A smart(er) UX writer

UX writing quietly shapes how products feel. Here's how AI can help you review, improve, and craft more inclusive copy — even if you don’t have a dedicated UX writer.

We had an empty state in our product that said something like this:

“You’ve got no claims. They’ll start appearing once data is available.”

Simple. Clear. Or so we thought. But our Clinical Transformation team — the people closest to our users — flagged something unexpected.

Can you guess what was wrong?
It seemed to carry a subtle Southern or British tone, with just a hint of distance — maybe even a touch of unfriendly. For our diverse US-based user base, that phrasing didn’t quite land.
It wasn’t offensive. It wasn’t wrong. It just didn’t feel right.

And that’s the thing about UX writing — the details matter. Words aren’t just words. They shape how a product speaks, how it feels, and how welcome someone feels using it.


UX Writing Is a Design System in Disguise

A good interface quietly directs you. It tells you what’s ahead. It helps you when you’re stuck. It shows you where to go next. In that sense, UX writing is the invisible companion of every product. It’s easy to think of copy as a layer you can add at the end. But actually, it’s structural.

Good UX writing shapes how intuitive your product feels. Bad UX writing erodes trust. It leaves people unsure, stuck, or worse — abandoned. And when you’re designing for diverse populations, the margin for getting it wrong shrinks fast.


The Old Way: Check for Grammar and Tone

Not long ago, most of our copy reviews were simple.
We’d check:

  • Is the grammar right?

  • Does the intent come through?

  • Is the tone broadly friendly?

That got us far — but not far enough.

When we missed subtle cultural cues or local sensitivities, it wasn’t because we didn’t care.
We just didn’t have the right process — or the right tools — to surface those layers of nuance.


The Shift: AI Can Help Us Catch More

This is where AI has quietly changed the game.

By writing smarter prompts, we can now review copy against deeper, more thoughtful criteria:

  • Cultural resonance: Does this phrasing feel natural to our core user groups?

  • Accent and localization: Could this sentence carry unintended tones or regional biases?

  • Social sensitivity: Is there any phrasing that could subtly exclude or distance?

AI can’t replace our judgment. But it can help us ask better questions. It can be the first-pass reviewer that nudges us to look deeper, think broader, and write more inclusively.


Try This: Be Your Own UX Writer with Smarter Prompts

Not every team has a dedicated UX writer. And even if you do, designers often write the first draft.
Here’s something we’ve started doing: We write prompts like this for ChatGPT to self-check our work.

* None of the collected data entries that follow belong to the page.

(** X7: [Add] does return when the books are right and the entry fits the
    capacity: as many loop iterations as there are entries are enough, for a
    key that is cached as for one that is not. *)
Theorem X7_lru_Add_returns_when_entry_fits {V : Type} `{!lru.Lengthable V}
    (fuel : nat) (k : string) (v : V) (c : lru.Cache V) :
  (∀ v : V, 0 ≤ lru.Len v) →
  accounted c →
  lru.capacity c < 2 ^ 62 →
  lru.len_entry k v ≤ lru.capacity c →
  (List.length (lru.doublyLinkedList c) ≤ fuel)%nat →
  ∃ c', lru.Add fuel k v c = Ret c'.
Proof.
  intros Hnonneg (Hc & Hlen & Hle) Hcap Hfit Hfuel.
  pose proof (total_size_nonneg Hnonneg c) as Hpos.
  assert (0 ≤ lru.len_entry k v) as Hs.
  { unfold lru.len_entry, len. pose proof (Hnonneg v). lia. }
  destruct (evict_returns Hnonneg (int64 (lru.len_entry k v)) _ c eq_refl)
    as [c1 Hev].
  - destruct Hc as (_ & Hp & _). unfold lru_index in Hp.
    by rewrite <- list_fmap_compose in Hp.
  - done.
  - rewrite int64_small by lia. lia.
  - right. rewrite int64_small by lia. lia.
  - rewrite int64_small by lia. lia.
  - apply (evict_fuel_mono _ fuel) in Hev; [|done].
    unfold lru.Add. rewrite Hev. simpl.
    apply evict_consistent in Hev; [|done].
    destruct (lru.hashmap c1 !! k) as [e|] eqn:Hk; [|eauto].
    destruct (consistent_elem_at c1 k e Hev Hk) as (x & -> & _). eauto.
Qed.

(** An entry of size 10 in a cache of capacity 10 that holds two of size 5:
    two iterations are enough. *)
Lemma X7_lru_Add_returns_when_entry_fits_witness :
  ∃ c, lru.run 0 [lru.OpAdd "A" (view "aaaa"); lru.OpAdd "B" (view "bbbb")]
                 (lru.New 10 None) = Ret c
       ∧ accounted c
       ∧ lru.len_entry "C" (view "ccccccccc") = 10
       ∧ ∃ c', lru.Add 2 "C" (view "ccccccccc") c = Ret c'.
Proof.
  eexists. split; [vm_compute; reflexivity|].
  match goal with |- accounted ?c ∧ _ =>
    assert (accounted c) as Hacc
  end.
  { split; [|split; [reflexivity|vm_compute; discriminate]].
    apply (run_New_consistent 0 [lru.OpAdd "A" (view "aaaa"); lru.OpAdd "B" (view "bbbb")]
             10 None).
    vm_compute. reflexivity. }
  split; [exact Hacc|]. split; [reflexivity|].
  apply (X7_lru_Add_returns_when_entry_fits 2 "C" (view "ccccccccc"));
    [apply ByteView_Len_nonneg|exact Hacc|vm_compute; done|vm_compute; discriminate
    |vm_compute; lia].
Defined.

(** ** Lookups of a group, beyond the first miss *)


(** The calls [peerBytes] records: none without a router, a pick, or a pick
    and a fetch; bytes only come with a fetch. *)
Lemma peerBytes_trace (p : option Picker) (group key : string) (tr tr1 : trace)
    (r : option bytes) :
  peerBytes p group key tr = Ret (r, tr1) →
  (r = None ∧ (tr1 = tr ∨ tr1 = tr ++ [Picked key]))
  ∨ tr1 = tr ++ [Picked key; Fetched group key].
Proof.
  unfold peerBytes. destruct p as [p|]; [|intros [= <- <-]; left; eauto].
  destruct (Picker_Pick p key tr) as [[[fetcher ok] tr0]| | |] eqn:Hpick;
    simpl; try done.
  assert (tr0 = tr ++ [Picked key]) as ->.
  { unfold Picker_Pick in Hpick. destruct p as [s|pick].
    - destruct (Pick key s); simpl in Hpick; by simplify_eq.
    - by simplify_eq. }
  destruct ok; [|intros [= <- <-]; left; eauto].
  unfold Fetch. destruct fetcher as [[c|fetch]|]; simpl; try done.
  - intros [= <- <-]. right. by rewrite <- app_assoc.
  - destruct (fetch group key _) as [bs [e|]]; intros [= <- <-]; right;
      by rewrite <- app_assoc.
Qed.


Lemma cache_Tom_run :
  lru.run 0 [lru.OpAdd "Tom" (view "560")] (lru.New 1024 None) = Ret cache_Tom.
Proof. vm_compute. reflexivity. Qed.

Lemma cache_Tom_accounted : accounted cache_Tom.
Proof.
  split; [|split; [reflexivity|vm_compute; discriminate]].
  apply (run_New_consistent 0 [lru.OpAdd "Tom" (view "560")] 1024 None), cache_Tom_run.
Qed.

(** X8: [Get] of a group for a key its cache holds returns the cached value
    with a nil error and records no call: neither the peer router, nor a
    fetcher, nor the origin loader is asked, and the flight table is not
    touched.  The cache holds the same keys, the one asked for first. *)
Theorem X8_Get_hit_asks_nobody (fuel : nat) (key : string) (g : Group) (tr : trace)
    (x : lru.Element ByteView) :
  key ≠ ""%string →
  consistent (lru_ (cache_ g)) →
  x ∈ lru.doublyLinkedList (lru_ (cache_ g)) →
  lru.key (lru.elem_Value x) = key →
  ∃ g', Get fuel key (g, tr) = Ret ((lru.value (lru.elem_Value x), None), (g', tr))
        ∧ flight g' = flight g
        ∧ server_ g' = server_ g
        ∧ lru.keys (lru_ (cache_ g')) ≡ₚ lru.keys (lru_ (cache_ g))
        ∧ head (lru.keys (lru_ (cache_ g'))) = Some key.
Proof.
  intros Hne Hc Hin Hkey.
  destruct (Get_hit_spec (lru_ (cache_ g)) x Hc Hin)
    as (c' & Hget & Hlist & Hperm & _).
  rewrite Hkey in Hget.
  unfold Get. apply String.eqb_neq in Hne. rewrite Hne.
  unfold get. simpl. rewrite Hget. simpl.
  eexists. split; [reflexivity|]. simpl.
  split; [done|]. split; [done|]. split.
  - unfold lru.keys. by rewrite Hperm.
  - unfold lru.keys. rewrite Hlist. simpl. by rewrite Hkey.
Qed.

(** ["Tom"] in group "scores", behind a peer and with a loader that are not
    asked. *)
Lemma X8_Get_hit_asks_nobody_witness :
  consistent cache_Tom
  ∧ ∃ g', Get 0 "Tom" (scores_with_Tom (broken_origin "down") (Some unreachable_peer), [])
          = Ret ((view "560", None), (g', []))
          ∧ flight g' = {| singleflight.flight := Some ∅ |}
          ∧ server_ g' = Some unreachable_peer
          ∧ lru.keys (lru_ (cache_ g')) ≡ₚ ["Tom"%string]
          ∧ head (lru.keys (lru_ (cache_ g'))) = Some "Tom"%string.
Proof.
  split; [apply cache_Tom_accounted|].
  apply (X8_Get_hit_asks_nobody 0 "Tom"
           (scores_with_Tom (broken_origin "down") (Some unreachable_peer)) []
           {| lru.ptr := 0%nat;
              lru.elem_Value := {| lru.key := "Tom"; lru.value := view "560" |} |}).
  - discriminate.
  - apply cache_Tom_accounted.
  - simpl. repeat constructor.
  - reflexivity.
Defined.

(** X9: a value that [Get] had to load is served from the cache afterwards.
    When no peer delivers a value, the loader returns bytes and the insertion
    returns, [Get] returns those bytes after one call of the loader; the next
    [Get] of the key returns the same bytes and records no further call. *)
Theorem X9_Get_loads_once_then_hits (fuel : nat) (key : string) (g : Group)
    (tr tr1 : trace) (bs : bytes) (c : cache) :
  key ≠ ""%string →
  lru.hashmap (lru_ (cache_ g)) !! key = None →
  singleflight.table (flight g) !! key = None →
  peerBytes (server_ g) (name g) key tr = Ret (None, tr1) →
  retrieve (retriever g) key tr1 = (bs, None) →
  add fuel key {| b := bs |} (cache_ g) = Ret c →
  ∃ g1, Get fuel key (g, tr) = Ret (({| b := bs |}, None), (g1, tr1 ++ [Retrieved key]))
        ∧ ∀ fuel', ∃ g2,
            Get fuel' key (g1, tr1 ++ [Retrieved key])
            = Ret (({| b := bs |}, None), (g2, tr1 ++ [Retrieved key])).
Proof.
  intros Hne Hmiss Hflight Hpeer Hload Hadd.
  destruct (Get_loaded_value_cached fuel key g tr tr1 bs c Hne Hmiss Hflight Hpeer Hload Hadd)
    as (g1 & Hget & Hcache & c' & Hhit).
  exists g1. split; [exact Hget|]. intros fuel'.
  unfold Get. apply String.eqb_neq in Hne. rewrite Hne. simpl.
  rewrite Hcache, Hhit. simpl. eauto.
Qed.

(** ["Tom"] in a new group "scores" of capacity 1024 whose loader knows
    ["560"]. *)
Lemma X9_Get_loads_once_then_hits_witness :
  ∃ c, add 0 "Tom" (view "560") (newCache 1024) = Ret c
       ∧ ∃ g1, Get 0 "Tom" (group_of "scores" 1024 (origin "560") None, [])
               = Ret ((view "560", None), (g1, [] ++ [Retrieved "Tom"]))
               ∧ ∀ fuel', ∃ g2,
                   Get fuel' "Tom" (g1, [] ++ [Retrieved "Tom"])
                   = Ret ((view "560", None), (g2, [] ++ [Retrieved "Tom"])).
Proof.
  eexists. split; [vm_compute; reflexivity|].
  eapply (X9_Get_loads_once_then_hits 0 "Tom" (group_of "scores" 1024 (origin "560") None)
            [] [] (list_byte_of_string "560"));
    [discriminate|reflexivity|reflexivity|reflexivity|reflexivity|].
  vm_compute. reflexivity.
Defined.

(** X10: a value that a peer delivered is returned as it came and is not
    cached: the cache of the group is the one it had, the router was asked
    once, the fetcher once, and the origin loader not at all. *)
Theorem X10_Get_peer_value_is_not_cached (fuel : nat) (key : string) (g : Group)
    (tr tr1 : trace) (bs : bytes) :
  key ≠ ""%string →
  lru.hashmap (lru_ (cache_ g)) !! key = None →
  singleflight.table (flight g) !! key = None →
  peerBytes (server_ g) (name g) key tr = Ret (Some bs, tr1) →
  ∃ g', Get fuel key (g, tr)
        = Ret (({| b := bs |}, None), (g', tr ++ [Picked key; Fetched (name g) key]))
        ∧ cache_ g' = cache_ g
        ∧ get key (cache_ g') = Ret ((ByteView_zero, false), cache_ g').
Proof.
  intros Hne Hmiss Hflight Hpeer.
  destruct (peerBytes_trace _ _ _ _ _ _ Hpeer) as [[? _]|Htr]; [done|].
  rewrite <- Htr. by apply Get_peer_value_not_cached.
Qed.

(** ["Tom"] in a new group "scores" behind a peer that answers ["590"]. *)
Lemma X10_Get_peer_value_is_not_cached_witness :
  let g := group_of "scores" 1024 (origin "560") (Some (reachable_peer "590")) in
  peerBytes (server_ g) (name g) "Tom" []
  = Ret (Some (list_byte_of_string "590"), [Picked "Tom"; Fetched "scores" "Tom"])
  ∧ ∃ g', Get 0 "Tom" (g, [])
          = Ret ((view "590", None), (g', [] ++ [Picked "Tom"; Fetched (name g) "Tom"]))
          ∧ cache_ g' = cache_ g
          ∧ get "Tom" (cache_ g') = Ret ((ByteView_zero, false), cache_ g').
Proof.
  intros g. split; [reflexivity|].
  apply (X10_Get_peer_value_is_not_cached 0 "Tom" g []
           [Picked "Tom"; Fetched "scores" "Tom"] (list_byte_of_string "590"));
    [discriminate|reflexivity|reflexivity|reflexivity].
Defined.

You are reviewing UX copy for a [💬 describe the screen type — e.g., empty state, error message, onboarding step] in a [🩺 briefly describe the product — e.g., healthcare application used by clinical care managers and health plan administrators].

### Product Context:
- The product is used by [👥 describe your primary user groups — e.g., clinical teams, case managers, health plan administrators].
- The users are [🌍 describe diversity — e.g., spread across different US regions, culturally diverse, varying levels of tech-savviness].
- The product tone should be [🎯 describe intended tone — e.g., neutral, supportive, professional, conversational, playful].
- Important emotional considerations: [❤️ describe how you want the user to feel — e.g., reassured, empowered, informed, cared for].

### Target Personas:
- [👤 Persona 1 — e.g., Clinical managers in hospitals and health systems]
- [👤 Persona 2 — e.g., Case workers in government health agencies]
- [👤 Persona 3 — e.g., Health plan administrators]

### Copy to Review:
“[📝 paste the actual copy here]”

### Review for:
- ✅ Clarity and simplicity
- ✅ Tone and friendliness across diverse user groups
- ✅ Any unintended cultural, regional, or accent biases
- ✅ Emotional resonance — how users might feel when reading this
- ✅ Appropriateness for [🏢 describe industry or context — e.g., professional healthcare setting]
- ✅ Inclusivity and social sensitivity

### Provide:
- 🔄 Specific suggestions to make the copy feel more [💡 desired quality — e.g., neutral, supportive, welcoming, action-oriented].
- ✍️ Alternative phrasings that would resonate with [🌎 describe your user base — e.g., a wide range of US-based users].
- 🧐 A brief reasoning for each suggestion.

It’s not perfect.
But it sparks the right conversations — and surfaces things you may have otherwise missed.


UX Writing Is How Products Feel Like Good Companions

Products that guide us well feel almost like a helpful friend.

They tell us:

  • What’s happening now

  • What’s about to happen

  • What we can do next

UX writing is what makes a product self-directing.
It’s what makes it feel intuitive.
It’s what makes it feel… human.

And as AI reshapes how we design, write, and build — these small moments of clarity will only matter more.


Good UX writing isn’t just about choosing the right words.
It’s about understanding people — their language, their context, their emotions.

And now, with the right tools and the right prompts, we can all get a little better at it.